The apps The addition of Amazon’s App Store lets you purchase and run a lot of popular Android apps on a BlackBerry. You can finally get Netflix’s official app, such popular consumer apps as Pinterest and Shazam and many of the top Android games. The BlackBerry World app store will increasingly be focused on productivity and work software from the likes of Bloomberg, Cisco and Symantec.

We asked Mr. Chen why BlackBerry doesn’t just switch to Android, the most popular mobile software platform in the world. “I wouldn’t be doing my job if I don’t consider all possibilities,” he said in an interview. “If I could make Android secure it’s something of interest to us ... there’s a huge market we could serve.” However, he did speculate about what the world would look like today if BlackBerry had partnered with Google to create a secure version back when it was first making a splash in 2010.

The ‘digital assistant’

The new Siri-like BlackBerry Digital Assistant (accessed from the app screen or from a physical button between the volume rockers) doesn’t have a cute name, but it does provide answers to queries from Wolfram Alpha or the Web, live sports scores, access to such apps as Facebook and BBM, set calendar notifications and bring up directions or navigation, among the other usual features. Perhaps the best part about it is the ability to type in your requests, which is a nice advantage over the talk-heavy interfaces built by Apple, or Google’s Now and Microsoft’s Cortana. Despite loading some Android apps, BB10 doesn’t use Google Maps data, so all navigation is powered by the open source OpenStreetMap service.
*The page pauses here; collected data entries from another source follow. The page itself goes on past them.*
(** * relayer, storage/postgresql/query.go: filter-to-SQL compilation

    A shallow embedding of [queryEventsSql], [QueryEvents] and [CountEvents]
    of the PostgreSQL storage backend, together with the pieces of the Go
    standard library and of sqlx that the compiled text depends on
    ([hex.DecodeString], the [%x] verb, [strconv.Itoa], [strings.Join],
    [sqlx.Rebind]).

    Go strings are byte strings: [string] (a list of 8-bit [ascii]).
    Go [int] values are [Z]; the code only compares them, so no wrap-around
    arises.  A byte is a [Z] in [0, 256).  A nil slice and an empty slice
    differ in Go ([filter.IDs != nil]), hence [option (list _)] for the
    filter dimensions; the [Tags] map is a [gmap], and the order in which
    a range statement visits it is an explicit argument of the functions
    that iterate over it.  The storage handle is a record of functions;
    [QueryEvents] and [CountEvents] return, next to their Go results, the
    calls they made on it.  The goroutine and the channel of [QueryEvents]
    are modelled by the events the consumer receives. *)

From Stdlib Require Import ZArith Ascii String DecimalString Lia.
From stdpp Require Import base option list gmap strings.

Local Open Scope Z_scope.

(* ================================================================== *)
(** ** Go library functions used by the compiler *)

Module Hex.

Inductive error :=
| InvalidByteError (c : ascii)
| ErrLength.

(** [reverseHexTable]: the value of a hex digit, [0xff] for any other byte.
    Both cases of the letters are accepted. *)
Definition reverseHexTable (c : ascii) : Z :=
  let n := Z.of_N (N_of_ascii c) in
  if (48 <=? n) && (n <=? 57) then n - 48
  else if (97 <=? n) && (n <=? 102) then n - 97 + 10
  else if (65 <=? n) && (n <=? 70) then n - 65 + 10
  else 255.

(** [hex.DecodeString]: the bytes decoded before the first problem, and
    the error if there was one.  Two characters are consumed per byte; a
    trailing single character is [ErrLength] unless it is itself not a hex
    digit. *)
Fixpoint DecodeString (s : string) : list Z * option error :=
  match s with
  | EmptyString => ([], None)
  | String p EmptyString =>
      if reverseHexTable p >? 15 then ([], Some (InvalidByteError p))
      else ([], Some ErrLength)
  | String p (String q rest) =>
      let a := reverseHexTable p in
      let b := reverseHexTable q in
      if a >? 15 then ([], Some (InvalidByteError p))
      else if b >? 15 then ([], Some (InvalidByteError q))
      else
        let '(bs, err) := DecodeString rest in
        (Z.lor (Z.shiftl a 4) b :: bs, err)
  end.

End Hex.

Module Fmt.

(** The digit table of package fmt, indexed by a nibble. *)
Definition ldigits : string := "0123456789abcdef".

Definition digit (n : Z) : ascii :=
  match String.get (Z.to_nat n) ldigits with
  | Some c => c
  | None => zero
  end.

(** The verb [%x] applied to a byte slice: two lower-case digits per
    byte, [digits[c>>4]] then [digits[c&0xF]]. *)
Fixpoint fmt_x (bs : list Z) : string :=
  match bs with
  | [] => EmptyString
  | c :: rest =>
      String (digit (Z.shiftr c 4)) (String (digit (Z.land c 15)) (fmt_x rest))
  end.

End Fmt.

Module Strconv.

(** [strconv.Itoa]: base 10, a leading minus sign for negatives. *)
Definition Itoa (i : Z) : string := NilZero.string_of_int (Z.to_int i).

End Strconv.

Module Strings.

(** [strings.Join(elems, sep)]. *)
Fixpoint Join (elems : list string) (sep : string) : string :=
  match elems with
  | [] => EmptyString
  | [e] => e
  | e :: rest => e +:+ sep +:+ Join rest sep
  end.

End Strings.

Module Sqlx.

Inductive bindType := UNKNOWN | QUESTION | DOLLAR | NAMED | AT.

(** [sqlx.BindType]: the bind variable style of a driver name. *)
Definition BindType (driverName : string) : bindType :=
  if bool_decide (driverName ∈
       ["postgres"; "pgx"; "pq-timeouts"; "cloudsqlpostgres"; "ql";
        "nrpostgres"; "cockroach"]) then DOLLAR
  else if bool_decide (driverName ∈
       ["mysql"; "sqlite3"; "nrmysql"; "nrsqlite3"]) then QUESTION
  else if bool_decide (driverName ∈
       ["oci8"; "ora"; "goracle"; "godror"]) then NAMED
  else if bool_decide (driverName ∈ ["sqlserver"]) then AT
  else UNKNOWN.

Definition bindPrefix (bt : bindType) : string :=
  match bt with
  | DOLLAR => "$"
  | NAMED => ":arg"
  | AT => "@p"
  | _ => ""
  end.

(** The loop of [Rebind]: every question mark, from left to right, is
    replaced by the prefix of the bind type followed by the running
    count [j+1], [j+2], ... *)
Fixpoint rebindFrom (bt : bindType) (j : Z) (query : string) : string :=
  match query with
  | EmptyString => EmptyString
  | String c rest =>
      if Ascii.eqb c "?" then
        bindPrefix bt +:+ Strconv.Itoa (j + 1) +:+ rebindFrom bt (j + 1) rest
      else String c (rebindFrom bt j rest)
  end.

Definition Rebind (bt : bindType) (query : string) : string :=
  match bt with
  | QUESTION | UNKNOWN => query
  | _ => rebindFrom bt 0 query
  end.

End Sqlx.

(* ================================================================== *)
(** ** Data model *)

Module Nostr.

(** [nostr.Filter], the fields the compiler reads.  [Limit] is a plain
    [int]: an absent limit is [0]. *)
Record Filter := {
  IDs : option (list string);
  Authors : option (list string);
  Kinds : option (list Z);
  Tags : gmap string (list string);
  Since : option Z;
  Until : option Z;
  Limit : Z
}.

Record Event := {
  ID : string;
  PubKey : string;
  CreatedAt : Z;
  Kind : Z;
  EventTags : list (list string);
  Content : string;
  Sig : string
}.

End Nostr.

Import Nostr.

(** A bound parameter, an element of the [[]any] slice handed to the
    driver: a tag value, the [since]/[until] timestamp, or the limit. *)
Inductive any :=
| AnyString (s : string)
| AnyTimestamp (t : Z)
| AnyInt (n : Z).

Inductive dbError :=
| ErrNoRows
| ErrDriver (msg : string).

(** What the driver holds for one result row: the event that [rows.Scan]
    fills in, or [None] when the scan of that row fails. *)
Definition Rows := list (option Event).

(** The [*sqlx.DB] handle, as far as this file calls it.  [Query] returns
    Go's pair (rows, err); [QueryRowScan] is [QueryRow(...).Scan(&count)]:
    the scanned value or the error. *)
Record DB := {
  Query : string → list any → option Rows * option dbError;
  QueryRowScan : string → list any → Z + dbError
}.

Record PostgresBackend := {
  db : DB;
  QueryLimit : Z;
  QueryIDsLimit : Z;
  QueryAuthorsLimit : Z;
  QueryKindsLimit : Z;
  QueryTagsLimit : Z
}.

Inductive error :=
| Errorf (msg : string)
| ErrFetch (query : string) (cause : dbError).

(* ================================================================== *)
(** ** queryEventsSql *)

Definition nl : string := String (ascii_of_nat 10) EmptyString.

(** The two raw string literals that open the query text. *)
Definition selectCount : string :=
  "SELECT" +:+ nl +:+ "          COUNT(*)" +:+ nl +:+ "        FROM event WHERE ".

Definition selectRows : string :=
  "SELECT" +:+ nl +:+ "          id, pubkey, created_at, kind, tags, content, sig"
  +:+ nl +:+ "        FROM event WHERE ".

Definition orderLimit : string := " ORDER BY created_at DESC LIMIT ?".

(** The loop over [filter.IDs] (column ["id"]) and over [filter.Authors]
    (column ["pubkey"]): an entry that does not decode, or not to 32 bytes,
    is skipped by [continue]; the others append
    [Sprintf("<column> LIKE '%x%%'", parsed)]. *)
Fixpoint likeLoop (column : string) (entries : list string) : list string :=
  match entries with
  | [] => []
  | entry :: rest =>
      let '(parsed, err) := Hex.DecodeString entry in
      if bool_decide (err ≠ None) || negb (Z.of_nat (length parsed) =? 32)
      then likeLoop column rest
      else (column +:+ " LIKE '" +:+ Fmt.fmt_x parsed +:+ "%'") :: likeLoop column rest
  end.

(** The loop [for _, values := range filter.Tags].  [tagsRange] is the
    sequence of entries the range statement delivers; [tagQuery] is the
    accumulator.  [None] is the early [return "", nil, nil]. *)
Fixpoint tagsLoop (limit : Z) (tagsRange : list (string * list string))
    (tagQuery : list string) : option (list string) :=
  match tagsRange with
  | [] => Some tagQuery
  | (_, values) :: rest =>
      if Z.of_nat (length values) =? 0 then None
      else
        let tagQuery := tagQuery ++ values in
        if Z.of_nat (length tagQuery) >? limit then None
        else tagsLoop limit rest tagQuery
  end.

(** Go leaves the iteration order of a map unspecified: the range
    statement may deliver the entries of [m] in any order. *)
Definition rangeOf (m : gmap string (list string))
    (tagsRange : list (string * list string)) : Prop :=
  tagsRange ≡ₚ map_to_list m.

(** Lines 63-181 of [queryEventsSql] for a non-nil filter: the local
    variables [conditions] and [params] when the end of the function is
    reached, [None] when one of the [return "", nil, nil] is taken. *)
Definition buildConditions (b : PostgresBackend) (filter : Filter)
    (tagsRange : list (string * list string)) : option (list string * list any) :=
  let conditions : list string := [] in
  let params : list any := [] in
  conditions ←
    match IDs filter with
    | Some ids =>
        if Z.of_nat (length ids) >? QueryIDsLimit b then None
        else
          let likeids := likeLoop "id" ids in
          if Z.of_nat (length likeids) =? 0 then None
          else Some (conditions ++ ["(" +:+ Strings.Join likeids " OR " +:+ ")"])
    | None => Some conditions
    end;
  conditions ←
    match Authors filter with
    | Some authors =>
        if Z.of_nat (length authors) >? QueryAuthorsLimit b then None
        else
          let likekeys := likeLoop "pubkey" authors in
          if Z.of_nat (length likekeys) =? 0 then None
          else Some (conditions ++ ["(" +:+ Strings.Join likekeys " OR " +:+ ")"])
    | None => Some conditions
    end;
  conditions ←
    match Kinds filter with
    | Some kinds =>
        if Z.of_nat (length kinds) >? QueryKindsLimit b then None
        else if Z.of_nat (length kinds) =? 0 then None
        else
          let inkinds := map Strconv.Itoa kinds in
          Some (conditions ++ ["kind IN (" +:+ Strings.Join inkinds "," +:+ ")"])
    | None => Some conditions
    end;
  tagQuery ← tagsLoop (QueryTagsLimit b) tagsRange [];
  let '(conditions, params) :=
    if Z.of_nat (length tagQuery) >? 0 then
      let arrayBuild := map (λ _, "?") tagQuery in
      (conditions ++ ["tagvalues && ARRAY[" +:+ Strings.Join arrayBuild "," +:+ "]"],
       params ++ map AnyString tagQuery)
    else (conditions, params) in
  let '(conditions, params) :=
    match Since filter with
    | Some since => (conditions ++ ["created_at >= ?"], params ++ [AnyTimestamp since])
    | None => (conditions, params)
    end in
  let '(conditions, params) :=
    match Until filter with
    | Some until => (conditions ++ ["created_at <= ?"], params ++ [AnyTimestamp until])
    | None => (conditions, params)
    end in
  let conditions :=
    if Z.of_nat (length conditions) =? 0 then conditions ++ ["true"]
    else conditions in
  let params :=
    if (Limit filter <? 1) || (Limit filter >? QueryLimit b)
    then params ++ [AnyInt (QueryLimit b)]
    else params ++ [AnyInt (Limit filter)] in
  Some (conditions, params).

(** [queryEventsSql(filter, doCount)]: the query text, the parameters and
    the error.  A nil [*nostr.Filter] is [None].  [tagsRange] is what the
    range statement over [filter.Tags] delivers in this call, one of the
    orders allowed by [rangeOf (Tags filter)]. *)
Definition queryEventsSql (b : PostgresBackend) (filter : option Filter)
    (doCount : bool) (tagsRange : list (string * list string))
    : string * list any * option error :=
  match filter with
  | None => ("", [], Some (Errorf "filter cannot be null"))
  | Some filter =>
      match buildConditions b filter tagsRange with
      | None => ("", [], None)
      | Some (conditions, params) =>
          let query :=
            if doCount then
              Sqlx.Rebind (Sqlx.BindType "postgres")
                (selectCount +:+ Strings.Join conditions " AND " +:+ orderLimit)
            else
              Sqlx.Rebind (Sqlx.BindType "postgres")
                (selectRows +:+ Strings.Join conditions " AND " +:+ orderLimit) in
          (query, params, None)
      end
  end.
(** What a sequence of tests does: it calls neither [ocaccel_maint] nor
    announces the end, every call is within the sweep, on the card and
    carries the tool's answer, and it either runs its [n] calls, which all
    pass, or exits with 1 at the first call that fails. *)
Definition tests_ok (tl : tools) (n : nat) (card : string) (m : script unit)
  : Prop :=
  let t := fst m in
  maint_calls t = [] /\ says_test_ok t = false /\
  forallb (fun c => in_sweep (call_pattern c)) (perf_calls t) = true /\
  forallb (fun c => on_card card c && answered tl c) (perf_calls t) = true /\
  match snd m with
  | inl _ => forallb passed (perf_calls t) = true /\ length (perf_calls t) = n
  | inr e =>
      e = Exited 1 /\
      exists l c, perf_calls t = l ++ [c] /\
                  forallb passed l = true /\ passed c = false
  end.

(** Tools that always succeed, and tools whose [hdl_perf_test] fails on
    one pattern. *)
Definition good_tools : tools := mkTools (fun _ => 0) (fun _ _ _ => 0).

Definition tools_failing_at (p : Z) : tools :=
  mkTools (fun _ => 0) (fun _ _ pat => if pat =? p then 1 else 0).

Definition no_maint_tools : tools := mkTools (fun _ => 1) (fun _ _ _ => 0).

End Script.

(** * Proofs *)

(** ** Symbolic execution of [main_body] *)

(** Unfolds the program down to a tree of the tests it makes. *)
Ltac exec :=
  cbv beta iota zeta delta
    [run main_body load_input alloc_output open_card attach_action execute_job
     write_output test_return_code verify_result teardown
     ocaccel_prepare_helloworld ocaccel_action_sync_execute_job ocaccel_malloc
     out_error2 out_error1 out_error usage fprintf when
     bind ret get assign call exit abort fault
     app negb andb
     ocaccel_job_set ocaccel_addr_set set_retc retc win_addr addrtype_eqb
     option_map
     rc card_no card action input output timeout size ibuff obuff type_in
     addr_in type_out addr_out verify exit_code action_irq verbose_flag cjob
     mjob set_rc set_card_no set_card set_action set_input set_output
     set_timeout set_size set_ibuff set_obuff set_type_in set_addr_in
     set_type_out set_addr_out set_verify set_exit_code set_action_irq
     set_verbose_flag set_cjob set_mjob].

Ltac head_test t :=
  lazymatch t with
  | match ?x with _ => _ end => head_test x
  | (match ?x with _ => _ end) _ => head_test x
  | _ => t
  end.

(** The goal is [r = tree -> G]: decide the first test of the tree. *)
Ltac step :=
  lazymatch goal with
  | |- _ = match ?x with _ => _ end -> _ =>
      let c := head_test x in destruct c eqn:?; cbv beta iota
  end.

Ltac paths := exec; repeat step; intros ->.

Ltac name_run r :=
  match goal with
  | |- context [run ?p ?s] =>
      let E := fresh "E" in remember (run p s) as r eqn:E; revert E
  end.

Ltac in_cases :=
  repeat match goal with
    | H : False |- _ => destruct H
    | H : false = true |- _ => discriminate H
    | H : true = false |- _ => discriminate H
    | H : In _ [] |- _ => destruct H
    | H : @eq event _ _ |- _ => first [discriminate H | injection H as; subst]
    | H : @eq outcome _ _ |- _ => first [discriminate H | injection H as; subst]
    | H : Some _ = Some _ |- _ => injection H as; subst
    | H : Some _ = None |- _ => discriminate H
    | H : None = Some _ |- _ => discriminate H
    | H : (_, _) = (_, _) |- _ => injection H as; subst
    | H : _ && _ = true |- _ => apply andb_true_iff in H; destruct H
    | H : negb _ = true |- _ => apply negb_true_iff in H
    | H : negb _ = false |- _ => apply negb_false_iff in H
    | H : (_ =? _) = true |- _ => apply Z.eqb_eq in H
    | H : (_ =? _) = false |- _ => apply Z.eqb_neq in H
    | H : (_ <=? _) = true |- _ => apply Z.leb_le in H
    | H : (_ <=? _) = false |- _ => apply Z.leb_gt in H
    | H : (_ <? _) = true |- _ => apply Z.ltb_lt in H
    | H : (_ <? _) = false |- _ => apply Z.ltb_ge in H
    | H : In _ (_ :: _) |- _ => destruct H as [H | H]
    | H : _ \/ _ |- _ => destruct H as [H | H]
    end.

Ltac use_tests :=
  repeat match goal with
    | H : (_ =? _) = _ |- _ => rewrite H
    | H : (_ <? _) = _ |- _ => rewrite H
    | H : (_ <=? _) = _ |- _ => rewrite H
    end.

Ltac observe :=
  cbn [trace_of locals_of outcome_of fst snd
       List.filter is_release freed_while_attached is_memcmp call_succeeded
       printed card_answers attach_answers job_answers write_answers
       compare_answers trailing_answers flat_map
       stream_beq message_beq
       In negb orb andb existsb forallb app
       ptr
       job_in job_out addr addr_size addr_type flags win_addr
       rc card_no card action input output timeout size ibuff obuff type_in
       addr_in type_out addr_out verify exit_code action_irq verbose_flag
       cjob mjob set_rc set_card_no set_card set_action set_input set_output
       set_timeout set_size set_ibuff set_obuff set_type_in set_addr_in
       set_type_out set_addr_out set_verify set_exit_code set_action_irq
       set_verbose_flag set_cjob set_mjob] in *.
Do I want to keep using this thing? If I can ever fully re-acclimatize to the physical keyboard and BB10, I just might make this my primary work phone.

The bottom line

When reviewing a new device I apply a very simple test suggested by my techie chums: Do I want to keep using this thing? As in, when the review period is over will I keep going? The answer surprised me in this case: If I can ever fully re-acclimatize to the physical keyboard and BB10, I just might make this my primary work phone. I don’t mind the size, it lets me work on text and Web just fine, and I don’t always care if I can’t get the latest iPhone-first social media app.

That said, despite the timing of Passport’s launch, mere weeks after Apple’s iPhone 6 extravaganza, it’s not fair (and it hasn’t been fair for years) to compare a BlackBerry to an iPhone. Apple Inc.’s latest set of devices are bigger than ever, and they have just hit the market with rave reviews calling the new units the best smartphones yet. Further, they connect to an ecosystem of other computing products and services in a way that the pride of Waterloo, Ont., simply cannot match.

A better comparison is with the vast array of Android devices. Most of the Sony, HTC, Samsung, LG, Huawei, Motorola and Google-branded flagship phones have some strong unique features. Some have premium prices, and some have flaws that doom them. But Passport does have one thing going for it that almost none of the Android crowd has: A loyal group of keyboard and platform fans who cry out to be catered to. This device combines many of the useful features of a smartphone and a tablet, in a way no one in industry has done before. In a commodity business, BlackBerry hopes that difference is going to inspire some users to switch or upgrade.

In Canada, the BlackBerry Passport will sell for $699 without subsidy, and $250 with a two-year contract (available on the Rogers, Telus and Bell). BlackBerry says it will sell the phone immediately in Canada and the U.S., and intends to be in 30 countries by the end of 2014.